Giter VIP home page Giter VIP logo

docemul's Introduction

DocEmul

A Toolkit to Generate Structured Historical Documents (This repository is still under construction. Please let us know if you find any issues...)

This toolkit is presented in the paper "DocEmul: a Toolkit to Generate Structured Historical Documents" (https://arxiv.org/abs/1710.03474) in Proceedings of the 14th International Conference on Document Analysis and Recognition (ICDAR), 2017. It has been proposed to generate structured synthetic documents emulating the actual document production process. Synthetic documents can be used to train systems to perform document analysis tasks. The toolkit is able to generate synthetic collections and also perform data augmentation to create a larger trainable dataset. It includes one method to extract the page background from real pages which can be used as a substrate where records can be written on the basis of variable structures and using cursive fonts. Moreover, it is possible to extend the synthetic collection by adding random noise, page rotations, and other visual variations. In the experiments we address the record counting task on handwritten structured collections containing a limited number of examples. More detailed experiments and results for the record counting task are presented in the paper "Deep neural networks for record counting in historical handwritten documents" (https://doi.org/10.1016/j.patrec.2017.10.023 ) published on Pattern Recognition Letters journal.

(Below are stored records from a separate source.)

(* ===== verification/Validation.v ===== *)
(** validation.rs: is a header section a well-formed request, response or trailer section
    (RFC 9114 Sections 4.1.2, 4.2, 4.3, 4.4), and does the body have the announced length.

    The checks are re-done here for headers that the QPACK decoder constructs without
    them; [check_header] of [Header] is the other implementation. *)

From Stdlib Require Import String Ascii.
From S2P Require Import Prelude Utf8 Integer Frame Error Header UriSyntax Stream.

Definition CONNECTION_SPECIFIC_FIELDS : list bytes :=
  [str "connection"; str "keep-alive"; str "proxy-connection"; str "transfer-encoding"; str "upgrade"].

Definition message_error : Error := StreamError MessageError.

(** [if b { return Err(Error::StreamError(ErrorCode::MessageError)); }] *)
Definition refuse_if (b : bool) : result Error unit := if b then Err message_error else Ok ().

Definition is_some {A} (o : option A) : bool := match o with Some _ => true | None => false end.

(** [matches!(o, Some(x) if f(x))], and the guards [if let Some(x) = o && f(x)]. *)
Definition some_and {A} (o : option A) (f : A -> bool) : bool :=
  match o with Some x => f x | None => false end.

(** ** Fields *)
Definition is_valid_method (method : bytes) : bool :=
  negb (bool_decide (method = [])) && forallb is_tchar method.

Definition is_valid_scheme (scheme : bytes) : bool :=
  match scheme with
  | [] => false
  | first :: r =>
    if negb (is_alpha first) then false
    else forallb (fun b => is_alnum b || (b =? 43) || (b =? 45) || (b =? 46)) r
  end.

(** [value.splitn(2, |b| *b == b'/')] gives the name, and the version after a slash. *)
Definition is_valid_protocol (value : bytes) : bool :=
  match value with
  | [] => false
  | _ =>
    let '(name, version) := match position (Z.eqb 47) value with
      | Some slash => (take_z slash value, Some (drop_z (slash + 1) value))
      | None => (value, None)
      end in
    if bool_decide (name = []) || negb (forallb is_tchar name) then false
    else if some_and version (fun v => bool_decide (v = []) || negb (forallb is_tchar v)) then false
    else true
  end.

Definition is_valid_field_name (name : bytes) : bool :=
  negb (bool_decide (name = [])) && forallb is_lowercase_token_byte name.

Definition is_valid_field_value (value : bytes) : bool :=
  match head value, last value with
  | Some first, Some last =>
    if negb (is_field_vchar first) || negb (is_field_vchar last) then false
    else forallb (fun b => is_field_vchar b || (b =? 32) || (b =? 9)) value
  | _, _ => true
  end.

(** [name.starts_with(b":")] *)
Definition is_pseudo (h : Header) : bool :=
  match name h with c :: _ => c =? 58 | [] => false end.

Definition is_connection_specific (n : bytes) : bool := existsb (bytes_eqb n) CONNECTION_SPECIFIC_FIELDS.

(** ** Requests: what the loop over the headers remembers *)
Record RequestFields := mkFields {
  rf_method : option bytes; rf_scheme : option bytes; rf_path : option bytes;
  rf_authority : option bytes; rf_protocol : option bytes; rf_host : option bytes;
  rf_pseudo_done : bool }.

Definition no_fields : RequestFields := mkFields None None None None None None false.

Definition request_pseudo (s : RequestFields) (h : Header) : result Error RequestFields :=
  let '(mkFields m sc p a pr ho done) := s in
  let v := Some (value h) in
  if bytes_eqb (name h) (str ":method") then
    if is_some m then Err message_error else Ok (mkFields v sc p a pr ho done)
  else if bytes_eqb (name h) (str ":scheme") then
    if is_some sc then Err message_error else Ok (mkFields m v p a pr ho done)
  else if bytes_eqb (name h) (str ":path") then
    if is_some p then Err message_error else Ok (mkFields m sc v a pr ho done)
  else if bytes_eqb (name h) (str ":authority") then
    if is_some a then Err message_error else Ok (mkFields m sc p v pr ho done)
  else if bytes_eqb (name h) (str ":protocol") then
    if is_some pr then Err message_error else Ok (mkFields m sc p a v ho done)
  else Err message_error.

Definition request_field (s : RequestFields) (h : Header) : result Error RequestFields :=
  let '(mkFields m sc p a pr ho _) := s in
  _ ← refuse_if (negb (is_valid_field_name (name h)));
  _ ← refuse_if (is_connection_specific (name h));
  _ ← refuse_if (bytes_eqb (name h) (str "te") && negb (bytes_eqb (value h) (str "trailers")));
  _ ← refuse_if (negb (is_valid_field_value (value h)));
  if bytes_eqb (name h) (str "host") then
    _ ← refuse_if (is_some ho); Ok (mkFields m sc p a pr (Some (value h)) true)
  else Ok (mkFields m sc p a pr ho true).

Please, contact us if you want to collaborate to our project in order to extend the software capability. In the future works we will add also a structural ground truth to train a model for record detection. Keep in touch to help us in this tasks.

Data repo

It is possible to find more data at a dropbox link (https://www.dropbox.com/sh/gx93qumgbvp2ipe/AABUbsexdJg-GuyJbRbNXGdsa?dl=0). In this <repo> there are some generated examples by using the proposed toolkit. In particular, there are examples from two collection used in the experiments. in <repo>/Data you can find some generated files for two different datasets (Esposalles, Brandenburg). In particular, you can find the extracted background (<repo>/Data/<dataset>/Background.zip) used to generate synthetic files; the generated text files over a transparent background (<repo>/Data/<dataset>/Text); the genereted synthetic documents (<repo>/Data/<dataset>/Generated).

Repository description

Document structure

There are several XML files to describe the document structure. This files are used also in the experiments proposed in the research.

Text data

In the text files there are the data used to write text during the production process.

Fonts

Before to start the generation process, you need to download from http://www.dafont.com/ the used fonts for the experiments. Run the script python download_font.py which creates the directory fonts. Here you can find some fonts downloaded from http://www.dafont.com/ and used to generate the synthetic data for the experiments.

Generation process

Pre-requisites

  • Python 3
  • pip install -r py-requirements.txt

Esposalles

It is possible to emulate the generation of documents for the dataset Esposalles.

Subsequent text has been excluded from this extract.